*** Opening of INFORMATION SUPPLIED ***

(** The conservation law of [BusFlow] along a run. *)
Lemma run_flow (f : Envelope -> bool) id n now tr σ :
  run (bus_init n now) tr σ ->
  countb f (destined id tr) = (countb f (held id σ) + countb f (finished id tr))%nat.
Proof.
  induction 1 as [|tr ev σ σ' Hr IH Hs].
  - unfold held, in_subs. simpl. rewrite countb_app.
    assert (Hnil : forall k, replicate k CIdle ≫= in_flight id = []) by (by induction k).
    by rewrite Hnil.
  - pose proof (step_flow f id σ ev σ' (run_bus_wf _ _ _ _ Hr) Hs) as Hf.
    unfold destined, finished in *. rewrite !bind_app, !countb_app. simpl.
    rewrite !app_nil_r. lia.
Qed.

*** Close of INFORMATION SUPPLIED ***

ACTIVITY
Could you copy out every line in the listing where the word "destined" appears?

RESULT OF THE EXERCISE
  countb f (destined id tr) = (countb f (held id σ) + countb f (finished id tr))%nat.
    unfold destined, finished in *. rewrite !bind_app, !countb_app. simpl.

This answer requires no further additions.